Extracted data entries:
(* ===== verification/NetURL.v ===== *)
(** * URLs ([net/url])

    [url.Parse], [URL.String], and the query of a request, as Go 1.25.0 (the
    version that [go.mod] names) has them. *)

From Stdlib Require Import ZArith Lia Ascii.
From S2P Require Import Prelude GoStrings NetIP.

Local Open Scope Z_scope.

(** ** Escaping *)

(** The modes that the code reaches. *)
Inductive encoding := encodePath | encodeUserPassword | encodeHost | encodeZone | encodeQueryComponent | encodeFragment.

#[export] Instance encoding_eq_dec : EqDecision encoding.
Proof. solve_decision. Defined.

Definition alphanumeric (c : ascii) : bool :=
  let n := byte_of c in
  (97 <=? n) && (n <=? 122) || (65 <=? n) && (n <=? 90) || (48 <=? n) && (n <=? 57).

Definition one_of (l : list ascii) (c : ascii) : bool := bool_decide (c ∈ l).

Definition shouldEscape (c : ascii) (mode : encoding) : bool :=
  if alphanumeric c then false
  else if bool_decide (mode = encodeHost ∨ mode = encodeZone)
       && one_of ["!"; "$"; "&"; "'"; "("; ")"; "*"; "+"; ","; ";"; "="; ":"; "["; "]"; "<"; ">"; "034"]%char c then false
  else if one_of ["-"; "_"; "."; "~"]%char c then false
  else if one_of ["$"; "&"; "+"; ","; "/"; ":"; ";"; "="; "?"; "@"]%char c
          && bool_decide (mode ∈ [encodePath; encodeUserPassword; encodeQueryComponent; encodeFragment]) then
    match mode with
    | encodePath => one_of ["?"]%char c
    | encodeUserPassword => one_of ["@"; "/"; "?"; ":"]%char c
    | encodeFragment => false
    | _ => true
    end
  else if bool_decide (mode = encodeFragment) && one_of ["!"; "("; ")"; "*"]%char c then false
  else true.

(** The digits ["0123456789ABCDEF"]. *)
Definition upperhex (n : Z) : ascii := ascii_of_nat (Z.to_nat (if n <? 10 then 48 + n else 55 + n)).

Fixpoint escape (s : string) (mode : encoding) : string :=
  match s with
  | EmptyString => EmptyString
  | String c s' =>
      if shouldEscape c mode then
        if bool_decide (c = " "%char ∧ mode = encodeQueryComponent) then String "+" (escape s' mode)
        else String "%" (String (upperhex (byte_of c / 16)) (String (upperhex (byte_of c mod 16)) (escape s' mode)))
      else String c (escape s' mode)
  end.

(** What [unescape] demands of an escape of the byte [v]. *)
Definition escape_allowed (mode : encoding) (v : Z) : bool :=
  match mode with
  | encodeHost => (128 <=? v) || (v =? 37)
  | encodeZone => (v =? 37) || (v =? 32) || negb (shouldEscape (ascii_of_nat (Z.to_nat v)) encodeHost)
  | _ => true
  end.

(** [None] is an [EscapeError] or an [InvalidHostError]. *)
Fixpoint unescape (s : string) (mode : encoding) : option string :=
  match s with
  | EmptyString => Some EmptyString
  | String "%" s1 =>
      match s1 with
      | String a (String b s2) =>
          x ← hex_digit a; y ← hex_digit b;
          if escape_allowed mode (16 * x + y)
          then String (ascii_of_nat (Z.to_nat (16 * x + y))) <$> unescape s2 mode else None
      | _ => None
      end
  | String c s1 =>
      if bool_decide (c = "+"%char ∧ mode = encodeQueryComponent) then String " " <$> unescape s1 mode
      else if bool_decide (mode = encodeHost ∨ mode = encodeZone) && (byte_of c <? 128) && shouldEscape c mode then None
      else String c <$> unescape s1 mode
  end.

Definition validEncoded (s : string) (mode : encoding) : bool :=
  forallb (λ c, one_of ["!"; "$"; "&"; "'"; "("; ")"; "*"; "+"; ","; ";"; "="; ":"; "@"; "["; "]"; "%"]%char c
                || negb (shouldEscape c mode)) (String.list_ascii_of_string s).

(** ** The parts of a URL *)
Record URL := mkURL {
  url_Scheme : string;
  url_Opaque : string;
  url_User : option (string * option string);
  url_Host : string;
  url_Path : string;
  url_RawPath : string;
  url_OmitHost : bool;
  url_ForceQuery : bool;
  url_RawQuery : string;
  url_Fragment : string;
  url_RawFragment : string
}.

(** The part of a string before its last [c], and the part after it. *)
Fixpoint cut_last (s : string) (c : ascii) : option (string * string) :=
  match s with
  | EmptyString => None
  | String d s' =>
      match cut_last s' c with
      | Some (a, b) => Some (String d a, b)
      | None => if decide (d = c) then Some (EmptyString, s') else None
      end
  end.

(** [getScheme] from the byte at [i > 0] on: the scheme and the rest when a
    colon ends it, [None] when there is no scheme. *)
Fixpoint scheme_loop (s : string) : option (string * string) :=
  match s with
  | EmptyString => None
  | String c s' =>
      if bool_decide (c = ":"%char) then Some (EmptyString, s')
      else if alphanumeric c || one_of ["+"; "-"; "."]%char c then
        '(a, b) ← scheme_loop s'; Some (String c a, b)
      else None
  end.

Definition letter (c : ascii) : bool := alphanumeric c && match dec_digit c with Some _ => false | None => true end.

(** [getScheme]; the outer [None] is its error. *)
Definition getScheme (rawURL : string) : option (string * string) :=
  match rawURL with
  | String ":" _ => None
  | String c _ => Some (if letter c then default ("", rawURL) (scheme_loop rawURL) else ("", rawURL))
  | EmptyString => Some ("", rawURL)
  end.

Definition validOptionalPort (port : string) : bool :=
  match port with
  | EmptyString => true
  | String ":" rest => forallb (λ c, match dec_digit c with Some _ => true | None => false end) (String.list_ascii_of_string rest)
  | _ => false
  end.

Definition validUserinfo (s : string) : bool :=
  forallb (λ c, alphanumeric c
                || one_of ["-"; "."; "_"; ":"; "~"; "!"; "$"; "&"; "'"; "("; ")"; "*"; "+"; ","; ";"; "="; "%"; "@"]%char c)
    (String.list_ascii_of_string s).

(** The position of the first ["%25"], as what comes before it and the rest. *)
Fixpoint cut_zone (s : string) : option (string * string) :=
  if has_prefix s "%25" then Some (EmptyString, s)
  else match s with
       | EmptyString => None
       | String c s' => '(a, b) ← cut_zone s'; Some (String c a, b)
       end.

Definition parseHost (host : string) : option string :=
  if has_prefix host "[" then
    match cut_last host "]"%char with
    | None => None
    | Some (before, after) =>
        if negb (validOptionalPort after) then None
        else
          match cut_zone before with
          | Some (h1, zone) =>
              host1 ← unescape h1 encodeHost; host2 ← unescape zone encodeZone;
              host3 ← unescape (String "]" after) encodeHost; Some (host1 +:+ host2 +:+ host3)
          | None => unescape host encodeHost
          end
    end
  else
    match cut_last host ":"%char with
    | Some (_, port) => if validOptionalPort (String ":" port) then unescape host encodeHost else None
    | None => unescape host encodeHost
    end.

Definition parseAuthority (authority : string) : option (option (string * option string) * string) :=
  match cut_last authority "@"%char with
  | None => host ← parseHost authority; Some (None, host)
  | Some (userinfo, h) =>
      host ← parseHost h;
      if negb (validUserinfo userinfo) then None
      else
        match cut userinfo ":"%char with
        | None => u ← unescape userinfo encodeUserPassword; Some (Some (u, None), host)
        | Some (username, password) =>
            u ← unescape username encodeUserPassword; p ← unescape password encodeUserPassword;
            Some (Some (u, Some p), host)
        end
  end.

(** [setPath] and [setFragment]: the value and its raw form, which is kept when
    it is not the default one. *)
Definition set_escaped (p : string) (mode : encoding) : option (string * string) :=
  path ← unescape p mode; Some (path, if bool_decide (p = escape path mode) then "" else p).

Definition has_ctl (s : string) : bool :=
  existsb (λ c, (byte_of c <? 32) || (byte_of c =? 127)) (String.list_ascii_of_string s).

(** The text up to the first [c], and whether there is one. *)
Definition before (s : string) (c : ascii) : string := default s (fst <$> cut s c).
Definition after (s : string) (c : ascii) : string := default "" (snd <$> cut s c).

Definition count_char (s : string) (c : ascii) : nat := length (filter (c =.) (String.list_ascii_of_string s)).

(** [parse] with [viaRequest] false. *)
Definition parse_url (rawURL : string) : option URL :=
  if has_ctl rawURL then None
  else if bool_decide (rawURL = "*") then Some (mkURL "" "" None "" "*" "" false false "" "" "")
  else
    '(scheme, rest) ← getScheme rawURL;
    let scheme := to_lower scheme in
    let force := has_suffix rest "?" && (count_char rest "?" =? 1)%nat in
    let query := if force then "" else after rest "?" in
    let rest := before rest "?" in
    if negb (has_prefix rest "/") && negb (bool_decide (scheme = ""))
    then Some (mkURL scheme rest None "" "" "" false force query "" "")
    else if negb (has_prefix rest "/") && contains (before rest "/") ":" then None
    else
      if (negb (bool_decide (scheme = "")) || negb (has_prefix rest "///")) && has_prefix rest "//" then
        let authority := string_drop 2 rest in
        let path := match cut authority "/"%char with Some (_, p) => String "/" p | None => "" end in
        '(user, host) ← parseAuthority (before authority "/");
        '(path, raw) ← set_escaped path encodePath;
        Some (mkURL scheme "" user host path raw false force query "" "")
      else
        '(path, raw) ← set_escaped rest encodePath;
        Some (mkURL scheme "" None "" path raw (negb (bool_decide (scheme = "")) && has_prefix rest "/")
                force query "" "").

Definition with_fragment (u : URL) (f raw : string) : URL :=
  mkURL (url_Scheme u) (url_Opaque u) (url_User u) (url_Host u) (url_Path u) (url_RawPath u)
    (url_OmitHost u) (url_ForceQuery u) (url_RawQuery u) f raw.

(** [url.Parse]; [None] is an error. *)
Definition url_Parse (rawURL : string) : option URL :=
  u ← parse_url (before rawURL "#");
  if bool_decide (after rawURL "#" = "") then Some u
  else '(f, raw) ← set_escaped (after rawURL "#") encodeFragment; Some (with_fragment u f raw).

(** ** Printing *)

(** Whether the raw form is still one of the value. *)
Definition raw_valid (value raw : string) (mode : encoding) : bool :=
  negb (bool_decide (raw = "")) && validEncoded raw mode && bool_decide (unescape raw mode = Some value).

Definition EscapedPath (u : URL) : string :=
  if raw_valid (url_Path u) (url_RawPath u) encodePath then url_RawPath u
  else if bool_decide (url_Path u = "*") then "*" else escape (url_Path u) encodePath.

Definition EscapedFragment (u : URL) : string :=
  if raw_valid (url_Fragment u) (url_RawFragment u) encodeFragment then url_RawFragment u
  else escape (url_Fragment u) encodeFragment.

Definition userinfo_String (ui : string * option string) : string :=
  escape ui.1 encodeUserPassword
  +:+ match ui.2 with Some p => ":" +:+ escape p encodeUserPassword | None => "" end.

(** The scheme with its colon, and the part between it and the path. *)
Definition print_authority (u : URL) : string :=
  if bool_decide (url_Scheme u = "" ∧ url_Host u = "" ∧ url_User u = None) then ""
  else if url_OmitHost u && bool_decide (url_Host u = "" ∧ url_User u = None) then ""
  else
    (if bool_decide (url_Host u = "" ∧ url_Path u = "" ∧ url_User u = None) then "" else "//")
    +:+ match url_User u with Some ui => userinfo_String ui +:+ "@" | None => "" end
    +:+ escape (url_Host u) encodeHost.

Definition print_path (u : URL) (buf : string) : string :=
  let path := EscapedPath u in
  let buf := if negb (bool_decide (path = "")) && negb (has_prefix path "/") && negb (bool_decide (url_Host u = ""))
             then buf +:+ "/" else buf in
  let buf := if bool_decide (buf = "") && contains (before path "/") ":" then "./" else buf in
  buf +:+ path.

Definition print_tail (u : URL) : string :=
  (if url_ForceQuery u || negb (bool_decide (url_RawQuery u = "")) then "?" +:+ url_RawQuery u else "")
  +:+ (if bool_decide (url_Fragment u = "") then "" else "#" +:+ EscapedFragment u).

(** [URL.String] *)
Definition url_String (u : URL) : string :=
  let scheme := if bool_decide (url_Scheme u = "") then "" else url_Scheme u +:+ ":" in
  (if bool_decide (url_Opaque u = "") then print_path u (scheme +:+ print_authority u) else scheme +:+ url_Opaque u)
  +:+ print_tail u.

(** Whether [http.NewRequestWithContext] succeeds: the methods and the contexts
    of the program are valid ones, so only the URL can be refused. *)
Definition NewRequest (target : string) : bool := match url_Parse target with Some _ => true | None => false end.

(** ** Query strings ([URL.Query] of [net/url]) *)
Definition query_unescape (s : string) : option string := unescape s encodeQueryComponent.

(** One setting of [ParseQuery]; settings with a semicolon or a bad escape are
    dropped, since [URL.Query] ignores the error. *)
Definition query_setting (piece : string) : option (string * string) :=
  if contains piece ";" || bool_decide (piece = "") then None
  else
    let '(key, value) := default (piece, "") (cut piece "="%char) in
    k ← query_unescape key; v ← query_unescape value; Some (k, v).

Definition query_settings (query : string) : list (string * string) := omap query_setting (split query "&"%char).

(** [r.URL.Query().Get(key)]: the first value. *)
Definition query_Get (query key : string) : string :=
  match list_find (λ kv, kv.1 = key) (query_settings query) with
  | Some (_, (_, v)) => v
  | None => ""
  end.

Example query_examples :
  (query_Get "period=day&client=key%3A0f&period=month" "period", query_Get "client=key%3A0f" "client",
   query_Get "a=1;b=2&c=%zz&d+e=f+g" "d e", query_Get "c=%zz" "c", query_Get "" "period")
  = ("day", "key:0f", "f g", "", "").
Proof. vm_compute. reflexivity. Qed.

(** ** Examples *)

Example parses :
  (λ u, (url_Scheme u, url_Opaque u, url_User u, url_Host u, url_Path u, url_RawPath u, url_RawQuery u, url_Fragment u)) <$>
  omap url_Parse ["https://api.openai.com/v1"; "HTTP://user:p%40ss@[::1]:8080/a%2Fb?x=1#frag"; "mailto:a@b"; "/v1/x:y"; "http://h"]
  = [("https", "", None, "api.openai.com", "/v1", "", "", "");
     ("http", "", Some ("user", Some "p@ss"), "[::1]:8080", "/a/b", "/a%2Fb", "x=1", "frag");
     ("mailto", "a@b", None, "", "", "", "", ""); ("", "", None, "", "/v1/x:y", "", "", ""); ("http", "", None, "h", "", "", "", "")].
Proof. vm_compute. reflexivity. Qed.

Example rejects : url_Parse <$> [":x"; "a:b:c/d"; "1:x"; "http://h:port/"; "http://a b/"; "http://%41/"; "http://h/%zz"; "http://[::1"]
  = [None; Some (mkURL "a" "b:c/d" None "" "" "" false false "" "" ""); None; None; None; None; None; None].
Proof. vm_compute. reflexivity. Qed.

Example prints : option_map url_String <$> (url_Parse <$> ["https://api.openai.com/v1"; "HTTP://user:p%40ss@[::1]:8080/a%2Fb?x=1#frag"; "mailto:a@b"; "http://h?"; "//h/x"; "http:/x"; "http:///x"])
 = [Some "https://api.openai.com/v1"; Some "http://user:p%40ss@[::1]:8080/a%2Fb?x=1#frag"; Some "mailto:a@b"; Some "http://h?"; Some "//h/x"; Some "http:/x"; Some "http:///x"].
Proof. vm_compute. reflexivity. Qed.
(* ===== verification/NetURLSpec.v ===== *)
(** * Printing a URL and parsing it again

    [url.Parse] undoes [URL.String] on the URLs that the gateway prints: the
    parts are escaped so that no delimiter of one part occurs inside another. *)

From Stdlib Require Import ZArith Lia Ascii.
From S2P Require Import Prelude GoStrings NetIP NetPrefix NetURL.

Local Open Scope Z_scope.

(** ** Properties of all bytes and of all bytes of a string *)

(** A boolean property of bytes is decided by evaluating it 256 times. *)
Lemma all_bytes (P : ascii → bool) : forallb (P ∘ ascii_of_nat) (seq 0 256) = true → ∀ c, P c = true.
Proof.
  intros H c. rewrite forallb_forall in H. rewrite <- (ascii_nat_embedding c). apply H.
  apply in_seq. pose proof (nat_ascii_bounded c). lia.
Qed.

Fixpoint every (P : ascii → bool) (s : string) : bool :=
  match s with EmptyString => true | String c s' => P c && every P s' end.

Lemma every_app P a b : every P (a +:+ b) = every P a && every P b.
Proof. induction a as [|c a IH]; [done|]. rewrite string_app_cons. cbn [every]. by rewrite IH, andb_assoc. Qed.

Lemma every_impl (P Q : ascii → bool) s : (∀ c, P c = true → Q c = true) → every P s = true → every Q s = true.
Proof. intros H. induction s as [|c s IH]; [done|]. cbn [every]. rewrite !andb_true_iff. naive_solver. Qed.

Lemma every_forallb P s : forallb P (String.list_ascii_of_string s) = every P s.
Proof. induction s as [|c s IH]; [done|]. cbn. by rewrite IH. Qed.

Definition other_than (c d : ascii) : bool := negb (bool_decide (d = c)).
(* ===== verification/Value.v ===== *)
(** * Dynamic Go values

    [any] as the gateway's payloads use it: the result of decoding JSON into
    [map[string]any] (objects, arrays, strings, [float64] numbers, booleans
    and nil) and the values that the YAML decoder puts under [overrides]
    (which also hold integers, and as [AOther] the Go values without a JSON
    counterpart in [any], of which only matters whether [json.Marshal] takes
    them: a [time.Time] with a year of four digits, but no [map[any]any], the
    map with a key that is no string).  A [map[string]any] is a [gmap], so two maps
    with the same entries are equal whatever the order they were built in. *)

From Stdlib Require Import ZArith.
From S2P Require Import Prelude GoStrings Float64.

Inductive any :=
  | ANil
  | ABool (b : bool)
  | AInt (z : Z)
  | AFloat (x : f64)
  | AStr (s : string)
  | AArr (l : list any)
  | AObj (m : gmap string any)
  | AOther (encodes : bool).

(** [map[string]any] *)
Abbreviation payload := (gmap string any).

(** The type assertion [v.(string)]. *)
Definition as_string (v : option any) : option string :=
  match v with Some (AStr s) => Some s | _ => None end.

(** The type assertion [v.([]any)]. *)
Definition as_array (v : option any) : option (list any) :=
  match v with Some (AArr l) => Some l | _ => None end.

(** The type assertion [v.(map[string]any)]. *)
Definition as_object (v : any) : option (gmap string any) :=
  match v with AObj m => Some m | _ => None end.

(** The iteration order of [range] over a map is chosen by the runtime.  A
    definition that ranges over a map whose result could depend on the order
    takes the order as this interface; its law is all that Go promises. *)
Class MapOrder := {
  map_range : ∀ V : Type, gmap string V → list (string * V);
  map_range_perm : ∀ V (m : gmap string V), map_range V m ≡ₚ map_to_list m
}.
Arguments map_range {_ V} m.

Lemma elem_of_map_range `{MapOrder} {V} (m : gmap string V) k v :
  (k, v) ∈ map_range m ↔ m !! k = Some v.
Proof. by rewrite map_range_perm, elem_of_map_to_list. Qed.

Lemma NoDup_map_range `{MapOrder} {V} (m : gmap string V) : NoDup (map_range m).*1.
Proof. rewrite map_range_perm. apply NoDup_fst_map_to_list. Qed.

(** Two orders that the runtime may choose, for examples and witnesses. *)
Program Definition order_forward : MapOrder := {| map_range V m := map_to_list m |}.
Next Obligation. done. Qed.

Program Definition order_backward : MapOrder := {| map_range V m := reverse (map_to_list m) |}.
Next Obligation. intros. apply reverse_Permutation. Qed.
(** The network that [ParseCIDR] builds contains the addresses of its prefix. *)
Lemma ParseCIDR_addr s a addr mask n :
  cut s "/"%char = Some (a, mask) → ParseAddr a = Some addr →
  dtoi mask = (n, String.length mask, true) → 0 ≤ n ≤ BitLen addr →
  ∃ net, ParseCIDR s = Some net ∧
    ∀ ip, is_ip ip → IPNet_Contains net ip = true ↔ in_prefix (As16 addr) (n + (128 - BitLen addr)) ip.
Proof.
  intros Hc Ha Hd Hn. unfold ParseCIDR. rewrite Hc, Ha, Hd, Nat.eqb_refl.
  destruct (Z.ltb_spec n 0), (Z.ltb_spec (BitLen addr) n); [lia..|]. simpl. eexists. split; [done|].
  intros ip Hip. pose proof (As16_is_ip a addr Ha) as H16. pose proof (ParseAddr_length a addr Ha) as Hl.
  unfold in_prefix. destruct addr as [b|b]; cbn [BitLen As16 addr_bytes] in *.
  - change (Z.to_nat (32 / 8)) with 4%nat. unfold IPMask. rewrite CIDRMask_length, (proj1 H16).
    cbn [Nat.eqb andb]. change (drop 12 (v4InV6Prefix ++ b)) with b. rewrite decide_True by (rewrite CIDRMask_length; done).
    cbn [from_option id]. rewrite contains_v4 by (done || lia).
    rewrite (agree_split (v4InV6Prefix ++ b) ip) by (done || lia).
    change (take 12 (v4InV6Prefix ++ b)) with v4InV6Prefix.
    change (drop 12 (v4InV6Prefix ++ b)) with b.
    replace (n + (128 - 32) - 96) with n by lia. unfold is_v4. rewrite bool_decide_eq_true.
    split; [intros [-> ?]; split; [done|lia]|intros [[<- ?] _]; by split].
  - change (Z.to_nat (128 / 8)) with 16%nat. unfold IPMask. rewrite CIDRMask_length, (proj1 H16).
    cbn [Nat.eqb andb]. rewrite (proj1 H16), decide_True by (by rewrite CIDRMask_length).
    cbn [from_option id]. replace (n + (128 - 128)) with n by lia. by apply contains_net16.
Qed.

Lemma ParseCIDR_Some s net :
  ParseCIDR s = Some net → ∃ a mask addr n,
    cut s "/"%char = Some (a, mask) ∧ ParseAddr a = Some addr ∧
    dtoi mask = (n, String.length mask, true) ∧ 0 ≤ n ≤ BitLen addr.
Proof.
  unfold ParseCIDR. destruct (cut s "/") as [[a mask]|] eqn:Ec; [|done].
  destruct (ParseAddr a) as [addr|] eqn:Ea; [|done].
  destruct (dtoi mask) as [[n i] ok] eqn:Ed. destruct (negb ok || _ || _ || _) eqn:Eb; [done|].
  intros _. apply orb_false_iff in Eb as [[[Hok Hi]%orb_false_iff Hn]%orb_false_iff Hb].
  bool_to_prop. apply Nat.eqb_eq in Hi. subst. exists a, mask, addr, n. split_and!; done || lia.
Qed.

(** One entry: the network that is built contains exactly the addresses of
    the entry's prefix, unless the entry is a mapped literal. *)
Lemma parse_network_spec v net :
  parse_network v = inr net → mapped_literal v = false →
  ∃ a n, entry_prefix v = Some (a, n) ∧
    ∀ ip, is_ip ip → IPNet_Contains net ip = true ↔ in_prefix a n ip.
Proof.
  unfold parse_network, mapped_literal, entry_prefix. set (value := trim_space v). intros Hp Hm.
  destruct (contains value "/") eqn:Es.
  - destruct (ParseCIDR value) as [net'|] eqn:Ep; [|done]. injection Hp as ->.
    pose proof (ParseCIDR_Some _ _ Ep) as (a & mask & addr & n & Hc & Ha & Hd & Hn).
    destruct (ParseCIDR_addr _ _ _ _ _ Hc Ha Hd Hn) as (net1 & He & Hspec).
    rewrite Ep in He. injection He as <-. rewrite Hc, Ha. cbn [mbind option_bind]. rewrite Hd, Nat.eqb_refl.
    destruct (Z.ltb_spec n 0), (Z.ltb_spec (BitLen addr) n); [lia..|]. simpl. eauto.
  - pose proof (proj2 (cut_None _ _) Es) as Hcut. rewrite Hcut.
    destruct (ParseIP value) as [ip|] eqn:Ei; [|done]. exists ip, 128. split; [done|].
    unfold ParseIP in Ei. apply fmap_Some in Ei as (addr & Ha & ->). rewrite Ha in Hm.
    rewrite To4_16 in Hp by apply (As16_is_ip _ _ Ha).
    destruct addr as [b|b].
    + rewrite (is_v4_As16 _ _ Ha) in Hp.
      destruct (ParseCIDR_addr _ _ _ _ 32 (cut_app _ _ "32" Es) Ha eq_refl) as (net1 & He & Hspec);
        [done|]. change (String "/" "32") with "/32" in He. rewrite He in Hp. by injection Hp as <-.
    + cbn [As16] in *. simpl in Hm. rewrite andb_true_r in Hm. rewrite Hm in Hp.
      destruct (ParseCIDR_addr _ _ _ _ 128 (cut_app _ _ "128" Es) Ha eq_refl) as (net1 & He & Hspec);
        [done|]. change (String "/" "128") with "/128" in He. rewrite He in Hp. by injection Hp as <-.
Qed.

> **ACTIVITY**:
Output the lines of the records above exactly as they appear, from the line containing "host ← parseHost h;" through the line containing "user host path".

> **TASK RESULT**:
      host ← parseHost h;
      if negb (validUserinfo userinfo) then None
      else
        match cut userinfo ":"%char with
        | None => u ← unescape userinfo encodeUserPassword; Some (Some (u, None), host)
        | Some (username, password) =>
            u ← unescape username encodeUserPassword; p ← unescape password encodeUserPassword;
            Some (Some (u, Some p), host)
        end
  end.

(** [setPath] and [setFragment]: the value and its raw form, which is kept when
    it is not the default one. *)
Definition set_escaped (p : string) (mode : encoding) : option (string * string) :=
  path ← unescape p mode; Some (path, if bool_decide (p = escape path mode) then "" else p).

Definition has_ctl (s : string) : bool :=
  existsb (λ c, (byte_of c <? 32) || (byte_of c =? 127)) (String.list_ascii_of_string s).

(** The text up to the first [c], and whether there is one. *)
Definition before (s : string) (c : ascii) : string := default s (fst <$> cut s c).
Definition after (s : string) (c : ascii) : string := default "" (snd <$> cut s c).

Definition count_char (s : string) (c : ascii) : nat := length (filter (c =.) (String.list_ascii_of_string s)).

(** [parse] with [viaRequest] false. *)
Definition parse_url (rawURL : string) : option URL :=
  if has_ctl rawURL then None
  else if bool_decide (rawURL = "*") then Some (mkURL "" "" None "" "*" "" false false "" "" "")
  else
    '(scheme, rest) ← getScheme rawURL;
    let scheme := to_lower scheme in
    let force := has_suffix rest "?" && (count_char rest "?" =? 1)%nat in
    let query := if force then "" else after rest "?" in
    let rest := before rest "?" in
    if negb (has_prefix rest "/") && negb (bool_decide (scheme = ""))
    then Some (mkURL scheme rest None "" "" "" false force query "" "")
    else if negb (has_prefix rest "/") && contains (before rest "/") ":" then None
    else
      if (negb (bool_decide (scheme = "")) || negb (has_prefix rest "///")) && has_prefix rest "//" then
        let authority := string_drop 2 rest in
        let path := match cut authority "/"%char with Some (_, p) => String "/" p | None => "" end in
        '(user, host) ← parseAuthority (before authority "/");
        '(path, raw) ← set_escaped path encodePath;
        Some (mkURL scheme "" user host path raw false force query "" "")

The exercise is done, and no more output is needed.